Millie DeClercq lost her life to a rare pediatric cancer at only 6 months old

Millie DeClercq lived only six months, but her short life left a lasting impact. Diagnosed with a rare pediatric cancer before she could crawl or speak, she spent her days in hospital rooms surrounded by specialists and uncertainty. Her family described her simply as “a beautiful little girl.” When she passed, the silence that followed felt unbearable.

Cancer in infants is incredibly rare, forcing parents to learn diagnoses they’ve never heard and make impossible decisions overnight. Millie’s parents balanced hospital treatments with everyday moments—feeding, holding and comforting their daughter. Through fear and chaos, one truth stayed constant: she was loved deeply, not defined by her illness.

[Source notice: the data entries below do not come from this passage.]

(* ===== verification/Prelude.v ===== *)
(** * Aizorix marketplace: verification of the Go services

    The marketplace is a set of Go services (src/services/<name>), each with
    its PostgreSQL tables (src/db/migrations), behind a gateway that
    authenticates callers; services tell each other things by HTTP lookups and
    by events that go through a transactional outbox to Kafka.  This library
    embeds the services shallowly: a Go function is a Rocq program
    [prog D E A] over the service's tables [D] that answers an [A] or an error,
    a SQL statement is a function on the rows of a table with the constraints
    of its migration, a handler is the whole route with its early returns.  The
    WebSocket gateway, whose goroutines share memory, is a transition system
    over atomic actions instead.

    ** The files

    Definitions and proofs of one service are in the files that begin with its
    name: XStore (internal/store, and in the smaller services internal/service
    and the consumer's main), XService (internal/service), XSpec (what each
    operation promises, as a relation or function between tables, and the proof
    that it does), XInv and XProofs (invariants of the reachable databases and
    the properties), XHttp (internal/httpapi; in the smaller services this is
    the second part of XProofs).

    - Foundations.  [Prelude]: int64 arithmetic, errors, JSON values, the
      environment of a run ([env]: faults, clock, identifiers, random bytes),
      the worlds and the program monad.  [Pg]: transactions and statements as
      pgx runs them, and the weakest-precondition rules.  [Tables]: keyed row
      tables, sums, upserts, lawful tables, and the one-transaction
      specifications ([settles], [changes]) that operations are proved to meet.
      [Strings]: Go strings, strconv, time formats and PostgreSQL's error texts.
      [Float64]: binary64 with bounds on rounding.  [Http], [Gateway]: net/http
      handlers, decoding into structs and maps, identity headers.  [Ids]: UUIDs
      made in Go.  [Sha256], [Base64].  [Rbac]: services/pkg/rbac.
    - Events.  [Outbox], [Relay]: services/pkg/outbox, the enqueue and the relay,
      with the class [HasOutbox] that a service's tables offer to it.  [Kafka]:
      services/pkg/kafka, the producer and the idempotent consumer, with the
      class [Reliable] that a handler is proved to satisfy.
    - Money.  [Ledger]: the double-entry tables that escrow and payment share.
      Escrow: EscrowStore, EscrowService, EscrowRules, EscrowMeets, EscrowInv,
      EscrowProofs, EscrowHttp.  Payment: PaymentStore, PaymentService,
      PaymentSpec, PaymentProofs.
    - Work.  Contract, Proposal, Project; [ProposalLookup] and
      [ContractParties], the HTTP clients between the services; [Marketplace],
      the services wired together through them.  [Activity], Tracking: the
      scoring of activity and the time sheets.  Screenshot with [Envelope], the
      envelope encryption.  Review.
    - People.  Auth with [Password] and [Token]; User; Admin; Fraud; Notify;
      Messaging.
    - Queries.  Analytics; [Search]: the search service, its two engines behind
      one record of operations ([SearchEngine], with the laws [LawfulEngine]),
      and the consumer that keeps the index.
    - The edge.  [Edge], [RateLimit]: the API gateway (services/gateway).
      [WsHub], [WsInv], [WsProofs], [WsHttp]: the WebSocket gateway
      (services/wsgateway) and services/pkg/config.  [Platform]: requests and
      events that cross several of these.

    ** What the theorems show

    - Refinement: every operation of a service, under any environment, closes
      its transaction and ends in a state its specification allows
      (..._ops_meet_spec); escrow refines a game of moves on pots of money; the
      search index mirrors the events.
    - Money: the ledger balances and agrees with the account balances; funding,
      deposits, webhooks and releases take effect exactly once; money moves only
      for the client of the contract, who is the client of the project.
    - Contracts and proposals: statuses are the replay of the recorded history,
      milestones move one step at a time by the entitled party, contracts say
      what the stored proposal says, one proposal per freelancer and project.
    - Work: a slice bills at most its length however the floats round, scoring
      terminates, time sheets are the sums of the announced sessions;
      screenshots are stored only on a signature of the enrolled device and
      decrypt for whoever may see them; reviews are double-blind.
    - Events: the relay loses, invents and reorders nothing, and drains; the
      consumer handles, dead-letters or leaves every message uncommitted;
      analytics counts every event exactly once.
    - Identity: a refresh token is redeemed at most once and its reuse burns
      the family; repeated failures lock an account; under the headers that
      name the user, services see only identities of verified tokens; the
      limiter, which forgets idle keys, grants no more than its rate;
      administrative acts are recorded; routes change only what their caller
      may, the activation of a contract excepted.
    - Chat: whatever the interleaving, a chat frame reaches only participants of
      its conversation (for ids that a URL leaves unchanged, as UUIDs are), the
      maps of the hub agree, and a payload its reader has taken reaches every
      subscriber that is not closed, which happens to one with a full buffer.
    - Examples and lemmas named after a defect prove that the code has it; they
      are the findings of the manifest.

    ** Assumptions and bounds

    - Transactions are serial; concurrency inside one PostgreSQL transaction
      (isolation, lock waits) is outside the model.  A call may fail in the
      driver at any point, and a failing commit may or may not have taken
      effect ([fault], [ack_lost]).
    - [Driver] errors stand for lost connections, foreign keys on tables of
      other services and malformed UUID texts.  NUMERIC columns are integers in
      units of their last place.
    - Rows are in insertion order, which is the order of created_at and of
      submitted_at; identity columns are in commit order.  Times are UTC.
    - Strings are ASCII; the JSON lexer, the routers (paths are clean), the
      network and Kafka's brokers are outside the model.
    - Third-party code is a parameter, with documented laws where a theorem
      needs them: the JWT, Argon2, AES-GCM, Ed25519 and Stripe libraries, text
      search and the INET type of PostgreSQL, error texts, time.ParseDuration,
      the senders of notifications.  Redis (publish, subscribe, keys with an
      expiry) and OpenSearch (documents by id) do what their documentation
      says, and may fail.
    - float64 arithmetic is IEEE 754 without fused operations, as on amd64; the
      script of the rate limiter is over exact rationals.
    - Goroutines of the WebSocket gateway interleave at the atomic actions of
      [WsHub]: sections under the mutex, selects, and calls.
    - Recursion is structural, or over lists.  Where fuel occurs it is enough:
      the digits of numbers (20 for an int64) and of UUIDs, the rounds of
      Sha256, the rounds of the walk over a slice (proved to be the length
      divided by the step, rounded up), and the pages of a conversation (proved
      to end after as many pages as there are messages, and one).

    ** Not modelled

    Process start-up and shutdown (the mains of the services, apart from what
    they configure), logging, Prometheus metrics and the connection pool: I/O
    without decisions.  The clients of Stripe and S3: calls of third-party SDKs
    behind interfaces that are modelled.  services/tools and the itest packages:
    demonstration data, migrations run by a library, and test databases.  The
    Rust desktop tracker, the web front end and the infrastructure are in other
    languages. *)
From stdpp Require Export base tactics option list strings.
From Stdlib Require Export Ascii ZArith Lia Bool SpecFloat.

Open Scope Z_scope.
#[export] Set Warnings "-register-all".

(** ** Machine integers

    Go's [int64] arithmetic wraps; PostgreSQL's [BIGINT] arithmetic raises
    [numeric_value_out_of_range] instead. *)

Definition int64_min : Z := - 2 ^ 63.
Definition int64_max : Z := 2 ^ 63 - 1.

Definition in_int64 (z : Z) : bool := (int64_min <=? z) && (z <=? int64_max).

(** The two's complement wrap-around of Go's int64 operations. *)
Definition wrap64 (z : Z) : Z := (z + 2 ^ 63) mod 2 ^ 64 - 2 ^ 63.

Definition add64 (a b : Z) : Z := wrap64 (a + b).
Definition sub64 (a b : Z) : Z := wrap64 (a - b).
Definition neg64 (a : Z) : Z := wrap64 (- a).

Lemma in_int64_iff z : in_int64 z = true <-> int64_min <= z <= int64_max.
Proof. unfold in_int64. lia. Qed.

Lemma wrap64_id z : int64_min <= z <= int64_max -> wrap64 z = z.
Proof.
  unfold wrap64, int64_min, int64_max; intros H.
  rewrite Z.mod_small; lia.
Qed.

Lemma wrap64_range z : int64_min <= wrap64 z <= int64_max.
Proof.
  unfold wrap64, int64_min, int64_max.
  pose proof (Z.mod_pos_bound (z + 2 ^ 63) (2 ^ 64)). lia.
Qed.

(** Sums in Go accumulate with wrap-around at each step. *)
Definition sum64 (l : list Z) : Z := fold_left add64 l 0.

(** ** Results and errors *)

(** Errors raised by the database driver or by PostgreSQL. [Driver] is any
    failure the model does not explain (lost connection, foreign key on a table
    of another service, malformed UUID text); [ScanError] is a client-side
    conversion failure, which leaves the transaction usable. *)
Inductive dberr :=
| Driver
| ScanError
| TxAborted
| TxClosed
| TxCommitRollback
| UniqueViolation (constraint_name : string)
| CheckViolation (constraint_name : string)
| NotNullViolation (column : string)
| ForeignKeyViolation (constraint_name : string)
| NumericOutOfRange
| InvalidText.

(** A Go [error] value: one from the database, or one of the sentinels or
    formatted messages [E] of the package. *)
Inductive err (E : Type) :=
| Db (d : dberr)
| Dom (e : E).
Arguments Db {E} d.
Arguments Dom {E} e.

Inductive res (E A : Type) :=
| Ok (a : A)
| Err (e : err E).
Arguments Ok {E A} a.
Arguments Err {E A} e.

Definition is_ok {E A} (r : res E A) : bool :=
  match r with Ok _ => true | Err _ => false end.

(** [isUniqueViolation] of the store packages: SQLSTATE 23505. *)
Definition isUniqueViolation {E} (e : err E) : bool :=
  match e with Db (UniqueViolation _) => true | _ => false end.

(** ** JSON values, for event payloads and HTTP bodies *)

Inductive json :=
| JNull
| JBool (b : bool)
| JInt (z : Z)
| JFloat (f : spec_float)
| JStr (s : string)
| JTime (t : Z)
| JList (l : list json)
| JObj (o : list (string * json)).

Definition jopt {A} (f : A -> json) (o : option A) : json :=
  match o with None => JNull | Some a => f a end.

(** The environment of a run: everything the code cannot control. [tick]
    numbers the calls that consult it. *)
Record env := Env {
  fault : nat -> bool;            (* the call fails in the driver *)
  ack_lost : nat -> bool;         (* a failing commit took effect all the same *)
  clock : nat -> Z;               (* wall clock, in nanoseconds *)
  gen_uuid : nat -> string;       (* PostgreSQL's gen_random_uuid() *)
  rand_read : nat -> option (nat -> Z)  (* crypto/rand.Read: a byte stream, or an error *)
}.

(** A fault-free run. *)
Definition calm (ev : env) : Prop := forall n, fault ev n = false.

(** ** Database worlds and programs *)

(** What a statement can ask of the server: [now()] (the transaction's start
    time) and a fresh [gen_random_uuid()]. *)
Record stamp := Stamp { now : Z; fresh : string }.

Inductive txn (D : Type) :=
| NoTx
| Live (began : Z) (view : D)
| Broken.
Arguments NoTx {D}.
Arguments Live {D} began view.
Arguments Broken {D}.

Record world (D : Type) := World {
  committed : D;
  txs : txn D;
  tick : nat
}.
Arguments World {D} _ _ _.
Arguments committed {D} _.
Arguments txs {D} _.
Arguments tick {D} _.

(** A world at rest: no open transaction. *)
Definition rest {D} (d : D) (n : nat) : world D := World d NoTx n.

(** The outcome of one SQL statement on the tables [D]. *)
Inductive reply (D A : Type) :=
| Done (a : A) (d : D)
| Reject (e : dberr).
Arguments Done {D A} a d.
Arguments Reject {D A} e.

Definition sql (D A : Type) := stamp -> D -> reply D A.

(** Constraints that PostgreSQL checks at COMMIT: [deferred_ok before after]. *)
Class Deferred (D : Type) := deferred_ok : D -> D -> bool.

Definition prog (D E A : Type) := env -> world D -> res E A * world D.

Definition ret {D E A} (a : A) : prog D E A := fun _ w => (Ok a, w).
Definition throw {D E A} (e : err E) : prog D E A := fun _ w => (Err e, w).
Definition fail {D E A} (e : E) : prog D E A := throw (Dom e).

Definition bind {D E A B} (m : prog D E A) (k : A -> prog D E B) : prog D E B :=
  fun ev w =>
    match m ev w with
    | (Ok a, w') => k a ev w'
    | (Err e, w') => (Err e, w')
    end.

(** [attempt m] hands [m]'s error to the code that follows, as Go's
    [v, err := m] does. *)
Definition attempt {D E A} (m : prog D E A) : prog D E (res E A) :=
  fun ev w => let '(r, w') := m ev w in (Ok r, w').

Declare Scope prog_scope.
Delimit Scope prog_scope with prog.
Notation "x <- m ;; k" := (bind m (fun x => k))
  (at level 100, m at next level, right associativity) : prog_scope.
Notation "m ;;; k" := (bind m (fun _ => k))
  (at level 100, right associativity) : prog_scope.
Open Scope prog_scope.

After Millie’s passing, her parents faced the painful question of how to move forward. Rather than being swallowed by grief, they transformed it into purpose. They built a foundation in her name to support other families facing childhood cancer—offering emotional care, financial help and a community that understands the struggle.

Because pediatric cancers are so rare, they often receive little research or attention. Millie’s foundation brings light to what many families endure quietly. Her story raises awareness and ensures that parents facing similar diagnoses don’t feel isolated, overwhelmed or forgotten.

Today, Millie’s legacy continues to grow. She never spoke a word, yet her name speaks for thousands. Her story inspires support, comfort and hope for families living through their worst moments. Millie DeClercq will always be remembered not just for her brief life, but for the purpose, compassion and strength her memory continues to inspire.